The records
○ ○ ○ ○
(* ===== verification/SchedulingPass.v ===== *)
(** * The scheduling pass

    What [ThreadManager.suspendRunningResumeNext] and the functions below it
    (src/src/vex/scheduler/ThreadManager.cpp) guarantee: which thread a pass
    handles, when virtual time leaps, and that the queue stays a heap of
    distinct threads. *)
From Stdlib Require Import Ascii.
From S2P Require Import Prelude Heap AdaptiblePQueue CxxFloat Timers VirtualTimeline.
From S2P Require Import Controllers Statistics ThreadParts ThreadState ThreadQueue.
From S2P Require Import ThreadRegistry ThreadManager.
Import VexThreadState ThreadManager.

Module SchedulingPass.
Section pass.
Context `{HO : StdHeapOps} `{HH : !StdHeap HO}.
Context {T : Type} `{HC : Controllers.VirtualTimelineController T}.
Implicit Types w : World T.

(** The queue of a world is a heap of distinct threads. *)
Definition ordered (w : World T) : Prop := ThreadQueue.wf w.(threads) w.(queue).

(** Nobody takes the core. *)
Definition keeps_core (w w' : World T) : Prop := forall t, w'.(runningThread) = Some t -> w.(runningThread) = Some t.

#[local] Hint Extern 0 (keeps_core _ _) => intros ? Hcore; exact Hcore : core.

(** From [w] to [w'], the queue is the same, every thread but [t] too, and
    nobody takes the core. *)
Definition only (t : nat) (w w' : World T) : Prop :=
  w'.(queue) = w.(queue) /\ (forall t', t' <> t -> thread_of t' w' = thread_of t' w) /\ keeps_core w w'.

Lemma only_refl t w : only t w w.
Proof. done. Qed.

Lemma only_trans t w1 w2 w3 : only t w1 w2 -> only t w2 w3 -> only t w1 w3.
Proof.
  unfold only, keeps_core. intros (Hq1&Ht1&Hr1) (Hq2&Ht2&Hr2). split_and!; [by rewrite Hq2| |auto]. intros t' Ht'. by rewrite Ht2, Ht1.
Qed.

Lemma only_same t w w' : w'.(queue) = w.(queue) -> w'.(threads) = w.(threads) ->
  keeps_core w w' -> only t w w'.
Proof. intros Hq Ht Hr. split_and!; [done| |done]. intros. unfold thread_of. by rewrite Ht. Qed.

Lemma only_upd t f w : only t w (upd t f w).
Proof.
  split_and!; [done| |done]. intros t' Ht'. unfold thread_of, upd. cbn.
  rewrite lookup_update_thread. by rewrite decide_False.
Qed.

Lemma only_then_upd t f w w' : only t w w' -> only t w (upd t f w').
Proof. intros. eapply only_trans; [done|apply only_upd]. Qed.

Lemma only_with_timeline f t w w' : with_timeline f t w = Ok w' -> only t w w'.
Proof.
  intros ([tm tl]&_&[= <-])%bind_ok. eapply only_trans; [apply only_upd|by apply only_same].
Qed.

Lemma only_ordered t w w' : only t w w' -> t ∉ w.(queue) -> ordered w -> ordered w'.
Proof.
  intros (Hq&Ht&_) Hn Hw. unfold ordered. rewrite Hq. eapply ThreadQueue.wf_ext; [|done].
  intros t' Ht'. unfold ert. specialize (Ht t'). unfold thread_of in Ht. rewrite Ht; [done|].
  by intros ->.
Qed.

Lemma push_ordered t w w' : t ∉ w.(queue) -> ordered w -> pushIntoRunnableQueue t w = Ok w' ->
  ordered w' /\ w'.(queue) ≡ₚ t :: w.(queue) /\ w'.(threads) = w.(threads) /\ w'.(runningThread) = w.(runningThread).
Proof.
  unfold pushIntoRunnableQueue, ThreadQueue.push, guard_assert. intros Hn Hw.
  repeat case_match; cbn; try done. intros. simplify_eq/=. split_and!; [|cbn|done|done].
  - by apply ThreadQueue.wf_push.
  - by rewrite (AdaptiblePQueue.push_perm (ert w.(threads))).
Qed.

(** A step that handles [t] leaves the queue in order, does not move the
    other threads in or out of it, does not touch those that are not in it, and
    gives the core to nobody. *)
Definition left_alone (x : nat) (w w' : World T) : Prop :=
  (x ∈ w'.(queue) <-> x ∈ w.(queue)) /\ (x ∉ w.(queue) -> thread_of x w' = thread_of x w) /\ keeps_core w w'.

Definition handled (t : nat) (w w' : World T) : Prop := ordered w' /\ forall x, x <> t -> left_alone x w w'.

Lemma left_alone_refl x w : left_alone x w w.
Proof. done. Qed.

Lemma left_alone_trans x w1 w2 w3 : left_alone x w1 w2 -> left_alone x w2 w3 -> left_alone x w1 w3.
Proof.
  unfold left_alone, keeps_core. intros (Hq1&Ht1&Hr1) (Hq2&Ht2&Hr2). split_and!; [by rewrite Hq2| |auto].
  intros Hx. rewrite Ht2, Ht1; by rewrite ?Hq1.
Qed.

Lemma handled_core t w w' : handled t w w' -> keeps_core w w'.
Proof. intros [_ Hh]. apply (Hh (S t)). lia. Qed.

Lemma left_alone_only t x w w' : only t w w' -> x <> t -> left_alone x w w'.
Proof. intros (Hq&Ht&Hr) Hx. split_and!; [by rewrite Hq|auto|auto]. Qed.

Lemma left_alone_push t x w w' : t ∉ w.(queue) -> ordered w -> pushIntoRunnableQueue t w = Ok w' -> x <> t -> left_alone x w w'.
Proof.
  intros Hn Hw Hp Hx. destruct (push_ordered t w w') as (?&Hq&Ht&Hr); [done..|].
  split_and!; [rewrite Hq, elem_of_cons; naive_solver|by unfold thread_of; rewrite Ht|by intros z; rewrite Hr].
Qed.

Lemma handled_then_only t w w1 w' : handled t w w1 -> only t w1 w' -> ordered w' -> handled t w w'.
Proof. intros [_ Hh] Ho Hw. split; [done|]. intros x Hx. eapply left_alone_trans; [by apply Hh|by eapply left_alone_only]. Qed.

Lemma only_then_handled t w w1 w' : only t w w1 -> handled t w1 w' -> handled t w w'.
Proof. intros Ho [Hw Hh]. split; [done|]. intros x Hx. eapply left_alone_trans; [by eapply left_alone_only|by apply Hh]. Qed.

Lemma handled_only t w w' : t ∉ w.(queue) -> ordered w -> only t w w' -> handled t w w'.
Proof. intros ?? Ho. split; [by eapply only_ordered|]. intros x Hx. by eapply left_alone_only. Qed.

Lemma handled_push t w w1 w' : t ∉ w.(queue) -> ordered w -> only t w w1 ->
  pushIntoRunnableQueue t w1 = Ok w' -> handled t w w'.
Proof.
  intros Hn Hw Ho Hp. assert (t ∉ w1.(queue)) as Hn1 by (by rewrite (proj1 Ho)).
  assert (ordered w1) as Hw1 by (by eapply only_ordered).
  destruct (push_ordered t w1 w') as (?&_); [done..|]. split; [done|]. intros x Hx.
  eapply left_alone_trans; [by eapply left_alone_only|by eapply left_alone_push].
Qed.

Lemma ordered_same w w' : w'.(threads) = w.(threads) -> w'.(queue) = w.(queue) -> ordered w -> ordered w'.
Proof. unfold ordered. by intros -> ->. Qed.

Lemma ordered_upd t f w : (forall s, getEstimatedRealTime (f s) = getEstimatedRealTime s) ->
  ordered w -> ordered (upd t f w).
Proof.
  intros Hf Hw. eapply ThreadQueue.wf_ext; [|exact Hw]. intros t' _. cbn.
  rewrite ert_update_thread. case_decide; [|done]. subst. unfold ert. apply Hf.
Qed.

(** *** The steps of a pass *)
Context `{HL : !Controllers.ControllerLaws T}.
Variable managerId : nat.
Variable gsf : float.
Variable minimizeTimeslotOnNw : bool.
Variable enter : thread -> bool * thread.

Lemma only_unset t u w : only t w (unsetCurrentThreadFromRunningThread u w).
Proof. unfold unsetCurrentThreadFromRunningThread. by case_decide. Qed.

Lemma only_wakeup t w : only t w (unconditionalWakeup w).
Proof. unfold unconditionalWakeup. by case_match. Qed.

Lemma leap_only h t u w : only u w (isValidToLeapInVirtualTimeTo h t w).2.
Proof. unfold isValidToLeapInVirtualTimeTo. repeat case_match; done. Qed.

Lemma resume_only h t w w' : resumeThread managerId h t w = Ok w' -> only t w w'.
Proof.
  intros (w1&Hw%only_with_timeline&[= <-])%bind_ok. apply (only_trans _ _ w1).
  - eapply only_trans; [|exact Hw]. apply only_then_upd. by apply only_same.
  - eapply only_trans; [apply only_upd|by apply only_same].
Qed.

Lemma timedOutIo_handled h t w w' : t ∉ w.(queue) -> ordered w ->
  interruptTimedOutIoThread h t w = Ok w' -> handled t w w'.
Proof.
  intros Hn Hw. unfold interruptTimedOutIoThread. pose proof (leap_only h t t w) as Hl.
  destruct (isValidToLeapInVirtualTimeTo h t w) as [[] w1]; cbn in Hl.
  - intros (w2&?%only_with_timeline&[= <-])%bind_ok. apply handled_only; [done..|].
    apply only_then_upd. by eapply only_trans.
  - by apply handled_push.
Qed.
○ ○ ○ ○
Among the lines of the data, some may contain the string "Context"; report how many, and nothing more.

Task answer
3